Sex After …Women Share how Intimacy Changes after Life Changes is a new book by journalist and author Iris Krasnow, who interviewed over 150 women ages 20 to 88 to get the skinny on sex after pregnancy, divorce, infidelity, breast cancer, coming out, and menopause. It’s the last category that’s generating the buzz, with eyebrow-raising all around at the possibility that women in their 70s and 80s could be having the best sex of their lives. Takes on the finding range from progressive to retrograde. 


Buzzfeed’s title is straightforward: These Confessions from Women in Their Eighties Will Challenge Your Views on Sexuality. The post consists mainly of excerpts from two interviews. An 81-year-old says that “love my eighties is like opening another world I never knew could exist.” Another, 88, hasn’t dated since her husband of 60 years passed away, but masturbates a lot, “nice and slow, like my husband did.” She’d often said to herself, “Maybe I should sit down with other older women and tell them, ‘Here are some of the tricks you can try.
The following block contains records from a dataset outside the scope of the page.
(** ** The boxes of a tree *)

(** [art_rep ns t l F]: in the boxes [ns] the pointer [l] is the root of [t],
    and [F] are the boxes it consists of, none of them shared. *)
Inductive art_rep (ns : gmap loc NodeBox) : ptree → loc → gset loc → Prop :=
  | rep_leaf l lf : ns !! l = Some (Leaf lf) → leaf_ok lf → art_rep ns (PLeaf lf) l {[ l ]}
  | rep_node l n cs kls F :
      ns !! l = Some n → node_rep true n kls → kids_rep ns cs kls F → l ∉ F →
      art_rep ns (PNode (is_big n) cs) l ({[ l ]} ∪ F)
with kids_rep (ns : gmap loc NodeBox) : list (Z * ptree) → list (Z * loc) → gset loc → Prop :=
  | kids_nil : kids_rep ns [] [] ∅
  | kids_cons b t l cs kls F1 F2 :
      art_rep ns t l F1 → kids_rep ns cs kls F2 → F1 ## F2 →
      kids_rep ns ((b, t) :: cs) ((b, l) :: kls) (F1 ∪ F2).

Scheme art_rep_mut := Induction for art_rep Sort Prop
  with kids_rep_mut := Induction for kids_rep Sort Prop.

Lemma rep_frame_all :
  (∀ ns t l F, art_rep ns t l F → ∀ ns', (∀ x, x ∈ F → ns' !! x = ns !! x) → art_rep ns' t l F) ∧
  (∀ ns cs kls F, kids_rep ns cs kls F → ∀ ns', (∀ x, x ∈ F → ns' !! x = ns !! x) →
    kids_rep ns' cs kls F).
Proof.
  assert (∀ ns t l F, art_rep ns t l F → ∀ ns', (∀ x, x ∈ F → ns' !! x = ns !! x) →
    art_rep ns' t l F) as Hr.
  { intros ns. apply (art_rep_mut ns
      (λ t l F _, ∀ ns', (∀ x, x ∈ F → ns' !! x = ns !! x) → art_rep ns' t l F)
      (λ cs kls F _, ∀ ns', (∀ x, x ∈ F → ns' !! x = ns !! x) → kids_rep ns' cs kls F)).
    - intros l lf Hl Hok ns' Hf. constructor; [|done]. rewrite Hf by set_solver. done.
    - intros l n cs kls F Hl Hn _ IH HlF ns' Hf. econstructor; [|done| |done].
      + rewrite Hf by set_solver. done.
      + apply IH. intros x Hx. apply Hf. set_solver.
    - intros ns' _. constructor.
    - intros b t l cs kls F1 F2 _ IH1 _ IH2 Hd ns' Hf. constructor; [| |done].
      + apply IH1. intros x Hx. apply Hf. set_solver.
      + apply IH2. intros x Hx. apply Hf. set_solver. }
  split; [exact Hr|]. intros ns cs kls F. induction 1 as [|b t l cs kls F1 F2 Ht _ IH Hd]; intros ns' Hf.
  - constructor.
  - constructor; [|apply IH; intros x Hx; apply Hf; set_solver|done].
    eapply Hr; [done|]. intros x Hx. apply Hf. set_solver.
Qed.

Lemma art_frame ns ns' t l F :
  art_rep ns t l F → (∀ x, x ∈ F → ns' !! x = ns !! x) → art_rep ns' t l F.
Proof. intros. by eapply (proj1 rep_frame_all). Qed.

Lemma kids_frame ns ns' cs kls F :
  kids_rep ns cs kls F → (∀ x, x ∈ F → ns' !! x = ns !! x) → kids_rep ns' cs kls F.
Proof. intros. by eapply (proj2 rep_frame_all). Qed.

Lemma art_root ns t l F : art_rep ns t l F → l ∈ F ∧ is_Some (ns !! l).
Proof. destruct 1; (split; [set_solver|by eexists]). Qed.

Lemma art_alloc ns t l F x : art_rep ns t l F → x ∈ F → is_Some (ns !! x).
Proof.
  intros Hr. revert x. revert t l F Hr. apply (art_rep_mut ns
    (λ t l F _, ∀ x, x ∈ F → is_Some (ns !! x)) (λ cs kls F _, ∀ x, x ∈ F → is_Some (ns !! x))).
  - intros l lf Hl _ x ->%elem_of_singleton. by eexists.
  - intros l n cs kls F Hl _ _ IH _ x [->%elem_of_singleton|Hx]%elem_of_union; [by eexists|by apply IH].
  - set_solver.
  - intros b t l cs kls F1 F2 _ IH1 _ IH2 _ x [Hx|Hx]%elem_of_union; [by apply IH1|by apply IH2].
Qed.

Lemma kids_keys ns cs kls F : kids_rep ns cs kls F → cs.*1 = kls.*1.
Proof. induction 1; csimpl; congruence. Qed.

Lemma kids_length ns cs kls F : kids_rep ns cs kls F → length cs = length kls.
Proof. intros Hk. by rewrite <- (length_fmap fst), (kids_keys _ _ _ _ Hk), length_fmap. Qed.

Lemma kids_none ns cs kls F b : kids_rep ns cs kls F → assoc cs b = None ↔ assoc kls b = None.
Proof. intros Hk. by rewrite !assoc_None, (kids_keys _ _ _ _ Hk). Qed.

Lemma kids_some ns cs kls F b t :
  kids_rep ns cs kls F → assoc cs b = Some t →
  ∃ l F1, assoc kls b = Some l ∧ art_rep ns t l F1 ∧ F1 ⊆ F.
Proof.
  induction 1 as [|k t' l cs kls F1 F2 Ht Hk IH Hd]; csimpl; [done|].
  destruct (k =? b).
  - intros [= <-]. exists l, F1. split_and!; [done|done|set_solver].
  - intros Ha. destruct (IH Ha) as (l' & F' & ? & ? & ?). exists l', F'. split_and!; [done|done|set_solver].
Qed.

(** Replacing the tree of one child: its boxes are exchanged, the others kept. *)
Lemma kids_set ns cs kls F b t :
  kids_rep ns cs kls F → assoc cs b = Some t →
  ∃ l F1 F2, assoc kls b = Some l ∧ art_rep ns t l F1 ∧ F = F1 ∪ F2 ∧ F1 ## F2 ∧
    ∀ ns' t' l' F1', art_rep ns' t' l' F1' → F1' ## F2 → (∀ x, x ∈ F2 → ns' !! x = ns !! x) →
      kids_rep ns' (assoc_set cs b t') (assoc_set kls b l') (F1' ∪ F2).
Proof.
  induction 1 as [|k t0 l cs kls Fa Fb Ht Hk IH Hd]; csimpl; [done|].
  destruct (Z.eqb_spec k b) as [->|Hne].
  - intros [= <-]. exists l, Fa, Fb. split_and!; [done|done|done|done|].
    intros ns' t' l' F1' Hr' Hd' Hf. constructor; [done| |done]. by eapply kids_frame.
  - intros Ha. destruct (IH Ha) as (l' & F1 & F2 & Hl' & Hr' & HF & Hd' & Hset).
    exists l', F1, (Fa ∪ F2). split_and!; [done|done|set_solver|set_solver|].
    intros ns' t' l'' F1' Hr'' Hd'' Hf.
    replace (F1' ∪ (Fa ∪ F2)) with (Fa ∪ (F1' ∪ F2)) by set_solver. constructor.
    + eapply art_frame; [done|]. intros x Hx. apply Hf. set_solver.
    + apply Hset; [done|set_solver|]. intros x Hx. apply Hf. set_solver.
    + set_solver.
Qed.

Lemma assoc_set_same {A} (cs : list (Z * A)) b x : assoc cs b = Some x → assoc_set cs b x = cs.
Proof.
  induction cs as [|[k y] cs IH]; csimpl; [done|]. destruct (Z.eqb_spec k b) as [->|Hne].
  - by intros [= ->].
  - intros Ha. by rewrite IH.
Qed.

Lemma kids_snoc ns cs kls F b t l F' :
  kids_rep ns cs kls F → art_rep ns t l F' → F ## F' →
  kids_rep ns (cs ++ [(b, t)]) (kls ++ [(b, l)]) (F ∪ F').
Proof.
  induction 1 as [|k t0 l0 cs kls Fa Fb Ht Hk IH Hd]; intros Hr Hd'; simpl.
  - replace (∅ ∪ F') with (F' ∪ ∅) by set_solver. repeat constructor; [done|set_solver].
  - replace (Fa ∪ Fb ∪ F') with (Fa ∪ (Fb ∪ F')) by set_solver.
    constructor; [done|apply IH; [done|set_solver]|set_solver].
Qed.

Lemma kids_keep_last ns cs kls F :
  kids_rep ns cs kls F → ∃ F', kids_rep ns (keep_last cs) (keep_last kls) F' ∧ F' ⊆ F.
Proof.
  induction 1 as [|k t l cs kls Fa Fb Ht Hk (F' & IH & Hsub) Hd]; simpl.
  - exists ∅. split; [constructor|done].
  - assert (is_some (assoc cs k) = is_some (assoc kls k)) as ->.
    { pose proof (kids_none _ _ _ _ k Hk). destruct (assoc cs k), (assoc kls k); naive_solver. }
    destruct (is_some (assoc kls k)).
    + exists F'. split; [done|set_solver].
    + exists (Fa ∪ F'). split; [|set_solver]. constructor; [done|done|set_solver].
Qed.

Lemma kids_grown ns big cs kls F :
  kids_rep ns cs kls F → ∃ F', kids_rep ns (grown big cs) (grown big kls) F' ∧ F' ⊆ F.
Proof.
  intros Hk. unfold grown. rewrite (kids_length _ _ _ _ Hk).
  destruct (_ && _)%bool; [by apply kids_keep_last|by exists F].
Qed.

Lemma kids_grows ns big cs kls F : kids_rep ns cs kls F → grows big cs = grows big kls.
Proof. intros Hk. unfold grows. by rewrite (kids_length _ _ _ _ Hk). Qed.

(** ** insert_node and search run as on pure trees *)

Lemma am_run {A B} (m : AM A) (f : A → AM B) st a st' :
  m st = Done (a, st') → (m ≫= f) st = f a st'.
Proof. intros Hm. unfold mbind, AM_bind. by rewrite Hm. Qed.

Lemma lift_run {A B} (o : option A) (f : A → AM B) st a :
  o = Some a → (lift o ≫= f) st = f a st.
Proof. by intros ->. Qed.

Lemma deref_run {B} l (f : NodeBox → AM B) st n :
  st_nodes st !! l = Some n → (deref l ≫= f) st = f n st.
Proof. intros Hl. apply am_run. unfold deref. by rewrite Hl. Qed.

Definition store_wf (st : Store) : Prop :=
  ∀ x, is_Some (st_nodes st !! x) → (x < st_next st)%positive.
You don’t have to dry up.’” That’s an important reminder that masturbating is a way of remaining sexually active and fully operational. But does Buzzfeed really need to refer to Krasnow’s older subjects as “Ladies in their golden years?” 


Slate went for a painful pun in the title of an essay adapted by Krasnow: Widow’s Peak: Why 70-year-old women are having the best sex of their lives. Semi-racy stories and anecdotes convey lots of good information for women interested in exploring their sexuality way past midlife. But with language like this description of Dr. Marilyn Charwat, a  “79-year-old, sexily married” sex therapist in Boca Raton, Krasnow reinforces rather than confronts the ageism older women face. “With long black Cher hair and a yoga-toned frame, Charwat is ageless and unfailingly provocative.” In other words, the way to keep having sex is to not look old. 


Jezebel’s Lindy West read the Slate piece, and I was glad to see her point out that there’s no such thing as normal, and that “if you’re just not feeling sex anymore (at any age), that’s okay too!” Her opening about Jane Fonda is hilarious, but, like Krasnow, West focuses on appearance. “(The woman kills a pantsuit, is what I’m saying.) And women—like, say, famous movie stars from famous movie star dynasties—who spend their lives professionally doomsday-prepping for old age really can see incredible results.” As in going to extraordinary efforts to not look old, aka “agelessness.” West condescends when she describes octogenarians’ anecdotes about fellatio and lubrication as “darling.” And Jezebel’s title—Women in Their 70s Say They’re Having Way Hotter Sex Than You—presumes that none of their readers are that old. Probably because they’re too busy having great sex.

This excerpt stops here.